WHAT THE TASK REQUIRES:
Repeat precisely the span of lines below that opens with the line containing "set (P := 2 ^ (- (k - 52))) in *." and closes with the line containing "The elapsed time the", both included.

── DATA SECTION ──

(** Below [b * 2^j] the exponent is below [j]. *)
Lemma exponent_below (n b k j : Z) :
  0 < b → 0 ≤ j → below_scaled n b k = false → n < b * 2 ^ j → k < j.
Proof.
  intros Hb Hj Hk Hn.
  destruct (Z.lt_ge_cases k j) as [|Hge]; [done|]. exfalso.
  unfold below_scaled in Hk.
  destruct (Z.leb_spec 0 k); [|lia].
  apply Z.ltb_ge in Hk.
  assert (2 ^ j ≤ 2 ^ k) by (apply Z.pow_le_mono_r; lia).
  nia.
Qed.

(** Comparing the rounded seconds with an integer threshold below 2^34
    is comparing the microseconds exactly: the rounding moves the
    quotient by less than the microsecond that separates it from the
    threshold. *)
Lemma total_seconds_lt_exact (delta threshold : Z) :
  - (2 ^ 52 * 1000000) < delta < 2 ^ 52 * 1000000 →
  - 2 ^ 34 < threshold < 2 ^ 34 →
  float_lt_int (total_seconds delta) threshold = true
  ↔ delta < threshold * 1000000.
Proof.
  intros Hdelta Hthr. unfold total_seconds, true_divide.
  destruct (Z.eqb_spec delta 0) as [->|Hnz].
  { unfold float_lt_int. simpl. rewrite Z.ltb_lt. lia. }
  set (n := Z.abs delta). assert (0 < n) as Hn by lia.
  pose proof (exponent_not_above n 1000000 Hn ltac:(lia)) as Hk. cbv zeta in Hk.
  set (k := if below_scaled n 1000000 (Z.log2 n - Z.log2 1000000)
            then Z.log2 n - Z.log2 1000000 - 1
            else Z.log2 n - Z.log2 1000000) in *.
  assert (k < 52) as Hk52
    by (apply (exponent_below n 1000000 k 52); [lia | lia | exact Hk | lia]).
  assert (n < 1000000 * 2 ^ 34 → 2 ^ 19 ≤ 2 ^ (- (k - 52))) as Hfine.
  { intros Hsmall.
    assert (k < 34)
      by (apply (exponent_below n 1000000 k 34); [lia | lia | exact Hk | exact Hsmall]).
    apply Z.pow_le_mono_r; lia. }
  unfold float_lt_int. cbn [expo mant].
  destruct (Z.leb_spec 0 (k - 52)) as [|_]; [lia|].
  assert (0 < 2 ^ (- (k - 52))) as HP by (apply Z.pow_pos_nonneg; lia).
  set (P := 2 ^ (- (k - 52))) in *.
  pose proof (round_half_even_spec (n * P) 1000000 ltac:(lia)) as (Hlo & Hhi & Hhalf).
  set (m := round_half_even (n * P) 1000000) in *.
  rewrite Z.ltb_lt.
  change (2 ^ 19) with 524288 in Hfine. change (2 ^ 34) with 17179869184 in *.
  destruct (Z.lt_trichotomy delta 0) as [Hneg|[?|Hpos]]; [|lia|].
  - replace (Z.sgn delta) with (-1) by lia.
    assert (n = - delta) as Hnd by lia.
    split.
    + intros Hlt. destruct (Z.lt_ge_cases delta (threshold * 1000000)) as [|Hge]; [done|].
      exfalso. assert (m ≤ - threshold * P) by (apply Hhi; nia). lia.
    + intros Hlt.
      assert (- threshold * P ≤ m) as Hle by (apply Hlo; nia).
      destruct (Z.eq_dec m (- threshold * P)) as [Heq|]; [|lia]. exfalso.
      destruct (Z.lt_ge_cases n (1000000 * 17179869184)) as [Hsmall|Hbig].
      * specialize (Hfine Hsmall). nia.
      * assert (17179869184 * P ≤ m) by (apply Hlo; nia). nia.
  - replace (Z.sgn delta) with 1 by lia.
    assert (n = delta) as Hnd by lia.
    split.
    + intros Hlt. destruct (Z.lt_ge_cases delta (threshold * 1000000)) as [|Hge]; [done|].
      exfalso. assert (threshold * P ≤ m) by (apply Hlo; nia). lia.
    + intros Hlt.
      assert (m ≤ threshold * P) as Hle by (apply Hhi; nia).
      destruct (Z.eq_dec m (threshold * P)) as [Heq|]; [|lia]. exfalso.
      assert (n < 1000000 * 17179869184) as Hsmall by nia.
      specialize (Hfine Hsmall). nia.
Qed.
End Elapsed.

(** C4. The time-based check answers [True] exactly when a write has
    been recorded and the elapsed time is strictly below the threshold.
    The elapsed time the code compares is [total_seconds()] of the
    difference, a float; for datetimes Python can hold and a threshold
    of less than 2^34 seconds the comparison is exact: the answer is
    [True] if and only if the difference in microseconds is strictly
    below the threshold in microseconds.  Without a recorded write the
    answer is [False]; the threshold of a new tracker is 5 seconds; and
    [read_data] sends its query to the primary when the answer is
    [True], to the replica otherwise. *)
Theorem should_read_from_primary_iff (now : Pattern1.datetime)
    (self : Pattern1.SessionTracker) :
  (Pattern1.should_read_from_primary now self = true
   ↔ ∃ t, Pattern1.last_write_time self = Some t
          ∧ Pattern1.float_lt_int (Pattern1.total_seconds (now - t))
              (Pattern1.write_threshold_seconds self) = true)
  ∧ (Pattern1.valid_datetime now →
     (∀ t, Pattern1.last_write_time self = Some t → Pattern1.valid_datetime t) →
     - 2 ^ 34 < Pattern1.write_threshold_seconds self < 2 ^ 34 →
     (Pattern1.should_read_from_primary now self = true
      ↔ ∃ t, Pattern1.last_write_time self = Some t
             ∧ now - t < Pattern1.write_threshold_seconds self * 1000000))
  ∧ (Pattern1.last_write_time self = None →
     Pattern1.should_read_from_primary now self = false)
  ∧ Pattern1.write_threshold_seconds Pattern1.SessionTracker_init = 5
  ∧ Pattern1.last_write_time Pattern1.SessionTracker_init = None
  ∧ (∀ db limit client h,
       Pattern1.session client = self →
       (Pattern1.read_data db now limit client h).2
       = h ++ [Pg.Execute
                 (if Pattern1.should_read_from_primary now self
                  then Pattern1.primary_conn client
                  else Pattern1.replica_conn client)
                 Pattern1.select_sql [Py.VInt limit]]).
Proof.
  unfold Pattern1.should_read_from_primary.
  split; [|split; [|split; [|split; [|split]]]].
  - destruct (Pattern1.last_write_time self) as [t|].
    + split; [intros H; by exists t | by intros (t' & [= <-] & H)].
    + split; [done | by intros (t' & [=] & _)].
  - intros Hnow Hlast Hthr.
    destruct (Pattern1.last_write_time self) as [t|].
    + specialize (Hlast t eq_refl).
      unfold Pattern1.valid_datetime in *. cbv zeta.
      rewrite total_seconds_lt_exact; [| change (2 ^ 52) with 4503599627370496; lia | done].
      split; [intros H; by exists t | by intros (t' & [= <-] & H)].
    + split; [done | by intros (t' & [=] & _)].
  - by intros ->.
  - reflexivity.
  - reflexivity.
  - intros db limit client h <-.
    unfold Pattern1.read_data, Pattern1.should_read_from_primary. unfold_method.
    by destruct (db h _).
Qed.

(** A write at 12:00:00 and reads 4.999999 s and 5 s later, with the
    threshold of 5 seconds. *)
Lemma should_read_from_primary_iff_witness :
  let wrote := 63000000000000000 in
  let self := Pattern1.record_write wrote Pattern1.SessionTracker_init in
  (Pattern1.should_read_from_primary (wrote + 4999999) self = true
   ↔ ∃ t, Pattern1.last_write_time self = Some t
          ∧ wrote + 4999999 - t < Pattern1.write_threshold_seconds self * 1000000).
Proof.
  intros wrote self.
  destruct (should_read_from_primary_iff (wrote + 4999999) self)
    as (_ & Hexact & _).
  apply Hexact.
  - unfold Pattern1.valid_datetime, wrote. lia.
  - intros t [= <-]. unfold Pattern1.valid_datetime, wrote. lia.
  - simpl. lia.
Defined.

(** Beyond 2^34 seconds the rounding of [total_seconds()] shows: one
    microsecond before a threshold of 2^34 + 1 seconds, the float is the
    threshold itself. *)
Example rounding_beyond_2_34 :
  Pattern1.should_read_from_primary (17179869185 * 1000000 - 1)
    {| Pattern1.last_write_time := Some 0;
       Pattern1.write_threshold_seconds := 17179869185 |} = false.
Proof. vm_compute. reflexivity. Qed.

Example primary_until_the_threshold :
  let self := Pattern1.record_write 63000000000000000 Pattern1.SessionTracker_init in
  Pattern1.should_read_from_primary (63000000000000000 + 4999999) self = true
  ∧ Pattern1.should_read_from_primary (63000000000000000 + 5000000) self = false
  ∧ Pattern1.should_read_from_primary (63000000000000000 + 6000000) self = false
  ∧ Pattern1.should_read_from_primary 63000000000000000 Pattern1.SessionTracker_init = false.
Proof. vm_compute. done. Qed.

(** * More of the code *)

(** ** Writes and the reads that follow them, pattern 1 *)

Section Pattern1_more.
Import Py Pg Run Pattern1.
Context (db : Pg.db).

(** A write that returns has executed the INSERT, committed, and
    recorded the time. *)
Lemma write_data_1_returns now data (self : DatabaseClient) h r self' h' :
  write_data db now data self h = (Return r, self', h') →
  self' = set_session (record_write now (session self)) self
  ∧ h' = h ++ [Execute (primary_conn self) insert_sql [VStr data];
               Commit (primary_conn self)].
Proof.
  unfold write_data. unfold_method.
  destruct (db h _) as [[|[|v row] rows]|e]; simpl; try discriminate.
  destruct (db _ (Commit _)); simpl; [|discriminate].
  intros [= <- <- <-]. by rewrite <- app_assoc.
Qed.

(** Write, then read: after a write that returned at [wrote], a read
    at [now] is sent to the primary when less than the threshold has
    elapsed, and to the replica from the threshold on, whatever
    happened on the connections in between. *)
Theorem read_after_write_routes_by_elapsed (wrote now : datetime) (data : str)
    (limit : Z) (self self' : DatabaseClient) (h h1 h2 : list action) (r : val) :
  write_data db wrote data self h = (Return r, self', h1) →
  valid_datetime wrote → valid_datetime now →
  - 2 ^ 34 < write_threshold_seconds (session self) < 2 ^ 34 →
  (read_data db now limit self' h2).2
  = h2 ++ [Execute
             (if now - wrote <? write_threshold_seconds (session self) * 1000000
              then primary_conn self else replica_conn self)
             select_sql [VInt limit]].
Proof.
  intros Hw Hwrote Hnow Hthr.
  apply write_data_1_returns in Hw as [-> _].
  unfold read_data, should_read_from_primary. unfold_method.
  assert (float_lt_int (total_seconds (now - wrote))
            (write_threshold_seconds (session self))
          = (now - wrote <? write_threshold_seconds (session self) * 1000000)) as ->.
  { unfold valid_datetime in *.
    apply eq_true_iff_eq. rewrite Z.ltb_lt.
    apply total_seconds_lt_exact; [change (2 ^ 52) with 4503599627370496; lia | done]. }
  by destruct (db h2 _).
Qed.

───

OUTPUT FOR THIS TASK:
  set (P := 2 ^ (- (k - 52))) in *.
  pose proof (round_half_even_spec (n * P) 1000000 ltac:(lia)) as (Hlo & Hhi & Hhalf).
  set (m := round_half_even (n * P) 1000000) in *.
  rewrite Z.ltb_lt.
  change (2 ^ 19) with 524288 in Hfine. change (2 ^ 34) with 17179869184 in *.
  destruct (Z.lt_trichotomy delta 0) as [Hneg|[?|Hpos]]; [|lia|].
  - replace (Z.sgn delta) with (-1) by lia.
    assert (n = - delta) as Hnd by lia.
    split.
    + intros Hlt. destruct (Z.lt_ge_cases delta (threshold * 1000000)) as [|Hge]; [done|].
      exfalso. assert (m ≤ - threshold * P) by (apply Hhi; nia). lia.
    + intros Hlt.
      assert (- threshold * P ≤ m) as Hle by (apply Hlo; nia).
      destruct (Z.eq_dec m (- threshold * P)) as [Heq|]; [|lia]. exfalso.
      destruct (Z.lt_ge_cases n (1000000 * 17179869184)) as [Hsmall|Hbig].
      * specialize (Hfine Hsmall). nia.
      * assert (17179869184 * P ≤ m) by (apply Hlo; nia). nia.
  - replace (Z.sgn delta) with 1 by lia.
    assert (n = delta) as Hnd by lia.
    split.
    + intros Hlt. destruct (Z.lt_ge_cases delta (threshold * 1000000)) as [|Hge]; [done|].
      exfalso. assert (threshold * P ≤ m) by (apply Hlo; nia). lia.
    + intros Hlt.
      assert (m ≤ threshold * P) as Hle by (apply Hhi; nia).
      destruct (Z.eq_dec m (threshold * P)) as [Heq|]; [|lia]. exfalso.
      assert (n < 1000000 * 17179869184) as Hsmall by nia.
      specialize (Hfine Hsmall). nia.
Qed.
End Elapsed.

(** C4. The time-based check answers [True] exactly when a write has
    been recorded and the elapsed time is strictly below the threshold.
    The elapsed time the code compares is [total_seconds()] of the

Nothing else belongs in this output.